Only a slice of the listing below is wanted. Retype the lines from the one containing "was handed out in the meantime. *)" through the one containing "assert (∀ P", exactly, both ends included.

Recorded information START

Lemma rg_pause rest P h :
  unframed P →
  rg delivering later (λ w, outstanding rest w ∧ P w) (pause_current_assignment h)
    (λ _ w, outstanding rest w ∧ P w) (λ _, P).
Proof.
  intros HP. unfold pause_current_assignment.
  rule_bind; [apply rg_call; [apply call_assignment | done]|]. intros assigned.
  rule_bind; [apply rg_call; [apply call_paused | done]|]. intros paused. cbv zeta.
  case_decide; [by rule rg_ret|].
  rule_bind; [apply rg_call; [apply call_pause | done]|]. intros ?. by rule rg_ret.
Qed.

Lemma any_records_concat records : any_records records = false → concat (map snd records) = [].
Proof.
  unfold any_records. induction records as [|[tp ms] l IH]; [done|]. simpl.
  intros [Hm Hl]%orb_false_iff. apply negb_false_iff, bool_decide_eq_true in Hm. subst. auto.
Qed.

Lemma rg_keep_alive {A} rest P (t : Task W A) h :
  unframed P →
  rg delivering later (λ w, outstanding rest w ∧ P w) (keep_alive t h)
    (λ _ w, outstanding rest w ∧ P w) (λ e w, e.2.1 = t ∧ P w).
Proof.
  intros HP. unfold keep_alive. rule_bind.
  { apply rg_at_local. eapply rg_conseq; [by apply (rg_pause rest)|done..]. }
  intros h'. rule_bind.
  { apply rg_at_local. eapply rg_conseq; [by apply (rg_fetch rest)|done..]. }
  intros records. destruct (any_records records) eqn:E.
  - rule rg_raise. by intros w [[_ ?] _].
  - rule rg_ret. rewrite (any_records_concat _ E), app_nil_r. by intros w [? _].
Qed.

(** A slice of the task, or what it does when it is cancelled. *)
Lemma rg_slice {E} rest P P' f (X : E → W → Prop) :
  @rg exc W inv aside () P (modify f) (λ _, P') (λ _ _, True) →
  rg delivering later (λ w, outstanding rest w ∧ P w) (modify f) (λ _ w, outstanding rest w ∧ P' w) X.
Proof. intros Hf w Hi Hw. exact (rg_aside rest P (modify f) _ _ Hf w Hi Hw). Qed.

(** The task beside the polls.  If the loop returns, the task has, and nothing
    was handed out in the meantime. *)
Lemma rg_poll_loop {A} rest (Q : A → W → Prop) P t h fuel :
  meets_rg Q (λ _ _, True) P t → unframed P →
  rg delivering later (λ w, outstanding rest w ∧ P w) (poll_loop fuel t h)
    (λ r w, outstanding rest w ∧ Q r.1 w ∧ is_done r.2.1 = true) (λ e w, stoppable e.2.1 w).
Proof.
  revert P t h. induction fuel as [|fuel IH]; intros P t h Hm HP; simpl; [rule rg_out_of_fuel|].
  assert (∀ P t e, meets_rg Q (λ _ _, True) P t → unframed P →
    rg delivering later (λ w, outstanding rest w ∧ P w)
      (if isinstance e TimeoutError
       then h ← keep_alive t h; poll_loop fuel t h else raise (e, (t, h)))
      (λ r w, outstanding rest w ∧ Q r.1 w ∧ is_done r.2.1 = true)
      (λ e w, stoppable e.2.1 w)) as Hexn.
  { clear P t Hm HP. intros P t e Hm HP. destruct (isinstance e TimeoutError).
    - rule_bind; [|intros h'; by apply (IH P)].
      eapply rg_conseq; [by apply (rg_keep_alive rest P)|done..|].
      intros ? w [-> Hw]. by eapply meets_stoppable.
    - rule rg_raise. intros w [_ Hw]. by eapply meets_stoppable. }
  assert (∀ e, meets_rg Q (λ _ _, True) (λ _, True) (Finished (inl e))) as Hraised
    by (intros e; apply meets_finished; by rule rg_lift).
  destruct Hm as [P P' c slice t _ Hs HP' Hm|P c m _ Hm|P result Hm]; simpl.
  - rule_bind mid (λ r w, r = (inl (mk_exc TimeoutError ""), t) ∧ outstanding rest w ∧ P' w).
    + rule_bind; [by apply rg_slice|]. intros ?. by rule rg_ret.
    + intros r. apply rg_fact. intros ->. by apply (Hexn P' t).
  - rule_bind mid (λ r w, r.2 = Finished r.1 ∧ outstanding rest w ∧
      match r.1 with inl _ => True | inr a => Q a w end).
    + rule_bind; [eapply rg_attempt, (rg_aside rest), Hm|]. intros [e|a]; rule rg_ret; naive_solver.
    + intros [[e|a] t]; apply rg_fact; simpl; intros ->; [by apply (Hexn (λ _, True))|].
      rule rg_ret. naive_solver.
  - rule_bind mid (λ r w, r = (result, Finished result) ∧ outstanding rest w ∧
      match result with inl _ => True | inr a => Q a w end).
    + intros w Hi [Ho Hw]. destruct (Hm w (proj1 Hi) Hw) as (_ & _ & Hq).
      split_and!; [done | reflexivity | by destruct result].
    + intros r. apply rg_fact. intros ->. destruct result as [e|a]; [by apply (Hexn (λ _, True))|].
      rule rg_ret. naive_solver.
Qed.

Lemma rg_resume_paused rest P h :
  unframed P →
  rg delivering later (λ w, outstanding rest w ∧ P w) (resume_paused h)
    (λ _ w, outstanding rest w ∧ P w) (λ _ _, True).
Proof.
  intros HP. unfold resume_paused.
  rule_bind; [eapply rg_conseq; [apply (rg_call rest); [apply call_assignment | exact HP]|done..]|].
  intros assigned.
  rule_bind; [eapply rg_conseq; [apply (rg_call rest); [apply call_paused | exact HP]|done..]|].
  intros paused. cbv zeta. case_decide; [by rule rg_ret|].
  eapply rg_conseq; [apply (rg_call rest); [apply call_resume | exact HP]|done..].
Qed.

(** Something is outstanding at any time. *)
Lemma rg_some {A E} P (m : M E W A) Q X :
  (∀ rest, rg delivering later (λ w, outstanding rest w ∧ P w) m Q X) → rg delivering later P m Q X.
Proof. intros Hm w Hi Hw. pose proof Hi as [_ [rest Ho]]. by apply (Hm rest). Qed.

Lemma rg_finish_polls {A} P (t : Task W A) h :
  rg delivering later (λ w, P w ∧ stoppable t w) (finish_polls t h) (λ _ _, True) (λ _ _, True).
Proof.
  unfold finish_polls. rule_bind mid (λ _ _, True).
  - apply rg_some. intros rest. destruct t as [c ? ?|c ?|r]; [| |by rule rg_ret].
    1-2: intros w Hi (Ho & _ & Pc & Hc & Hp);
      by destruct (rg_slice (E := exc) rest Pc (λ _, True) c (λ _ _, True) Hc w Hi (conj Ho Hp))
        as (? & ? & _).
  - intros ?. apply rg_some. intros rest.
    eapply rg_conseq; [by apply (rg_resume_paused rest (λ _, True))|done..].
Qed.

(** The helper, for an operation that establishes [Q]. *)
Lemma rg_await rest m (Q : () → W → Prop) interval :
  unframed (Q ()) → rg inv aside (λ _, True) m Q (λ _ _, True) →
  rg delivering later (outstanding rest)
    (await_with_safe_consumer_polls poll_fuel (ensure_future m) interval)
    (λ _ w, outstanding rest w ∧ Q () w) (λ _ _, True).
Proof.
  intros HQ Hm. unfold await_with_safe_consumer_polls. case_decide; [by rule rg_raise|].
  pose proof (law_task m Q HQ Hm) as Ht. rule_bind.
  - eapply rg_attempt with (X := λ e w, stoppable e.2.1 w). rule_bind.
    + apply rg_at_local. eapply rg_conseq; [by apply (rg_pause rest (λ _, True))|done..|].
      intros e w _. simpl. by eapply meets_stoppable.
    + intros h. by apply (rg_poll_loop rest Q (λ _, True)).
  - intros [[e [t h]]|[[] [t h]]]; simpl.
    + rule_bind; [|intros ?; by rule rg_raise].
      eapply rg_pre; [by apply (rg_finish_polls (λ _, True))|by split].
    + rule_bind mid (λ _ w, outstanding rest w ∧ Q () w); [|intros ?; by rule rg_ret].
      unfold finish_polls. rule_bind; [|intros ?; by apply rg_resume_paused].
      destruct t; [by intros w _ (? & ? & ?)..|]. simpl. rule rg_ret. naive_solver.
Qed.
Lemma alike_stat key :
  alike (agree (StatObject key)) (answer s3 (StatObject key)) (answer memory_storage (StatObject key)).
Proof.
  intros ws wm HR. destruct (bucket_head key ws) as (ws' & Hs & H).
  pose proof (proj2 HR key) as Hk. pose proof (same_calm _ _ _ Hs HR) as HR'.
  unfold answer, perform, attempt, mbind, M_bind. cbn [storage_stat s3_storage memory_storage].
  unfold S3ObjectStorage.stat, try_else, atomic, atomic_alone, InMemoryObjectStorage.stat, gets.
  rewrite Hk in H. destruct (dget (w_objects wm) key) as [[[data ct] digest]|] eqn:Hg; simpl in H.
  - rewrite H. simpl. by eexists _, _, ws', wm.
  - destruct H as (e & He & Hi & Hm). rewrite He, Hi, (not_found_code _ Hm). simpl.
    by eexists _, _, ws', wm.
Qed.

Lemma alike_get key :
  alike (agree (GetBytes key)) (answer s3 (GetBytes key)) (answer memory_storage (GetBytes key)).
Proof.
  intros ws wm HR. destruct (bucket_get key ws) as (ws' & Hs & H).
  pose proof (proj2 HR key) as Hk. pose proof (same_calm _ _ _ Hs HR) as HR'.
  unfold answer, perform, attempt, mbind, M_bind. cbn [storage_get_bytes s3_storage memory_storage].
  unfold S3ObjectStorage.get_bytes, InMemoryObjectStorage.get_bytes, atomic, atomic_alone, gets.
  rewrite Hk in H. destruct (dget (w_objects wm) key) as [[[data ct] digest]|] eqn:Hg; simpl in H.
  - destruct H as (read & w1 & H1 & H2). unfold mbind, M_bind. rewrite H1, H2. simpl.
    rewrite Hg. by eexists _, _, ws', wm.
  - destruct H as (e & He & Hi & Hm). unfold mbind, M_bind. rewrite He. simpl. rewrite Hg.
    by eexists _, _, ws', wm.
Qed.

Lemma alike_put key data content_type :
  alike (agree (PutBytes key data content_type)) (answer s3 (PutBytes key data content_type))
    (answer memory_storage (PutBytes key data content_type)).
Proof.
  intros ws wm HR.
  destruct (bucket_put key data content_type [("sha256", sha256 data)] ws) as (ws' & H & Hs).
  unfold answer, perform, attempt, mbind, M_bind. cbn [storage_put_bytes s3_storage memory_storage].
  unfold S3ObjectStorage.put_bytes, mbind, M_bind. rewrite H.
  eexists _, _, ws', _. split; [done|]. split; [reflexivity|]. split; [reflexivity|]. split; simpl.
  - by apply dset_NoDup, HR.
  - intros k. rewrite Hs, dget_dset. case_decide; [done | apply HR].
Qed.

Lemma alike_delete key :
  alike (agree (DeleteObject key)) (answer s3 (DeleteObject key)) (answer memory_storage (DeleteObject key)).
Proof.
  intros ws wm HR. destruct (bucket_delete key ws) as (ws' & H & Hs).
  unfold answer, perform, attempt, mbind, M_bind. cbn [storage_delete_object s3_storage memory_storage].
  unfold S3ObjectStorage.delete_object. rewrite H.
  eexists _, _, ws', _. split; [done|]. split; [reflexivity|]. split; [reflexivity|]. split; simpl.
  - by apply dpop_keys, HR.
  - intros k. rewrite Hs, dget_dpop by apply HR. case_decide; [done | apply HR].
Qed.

Recorded information END

Answer section
    was handed out in the meantime. *)
Lemma rg_poll_loop {A} rest (Q : A → W → Prop) P t h fuel :
  meets_rg Q (λ _ _, True) P t → unframed P →
  rg delivering later (λ w, outstanding rest w ∧ P w) (poll_loop fuel t h)
    (λ r w, outstanding rest w ∧ Q r.1 w ∧ is_done r.2.1 = true) (λ e w, stoppable e.2.1 w).
Proof.
  revert P t h. induction fuel as [|fuel IH]; intros P t h Hm HP; simpl; [rule rg_out_of_fuel|].
  assert (∀ P t e, meets_rg Q (λ _ _, True) P t → unframed P →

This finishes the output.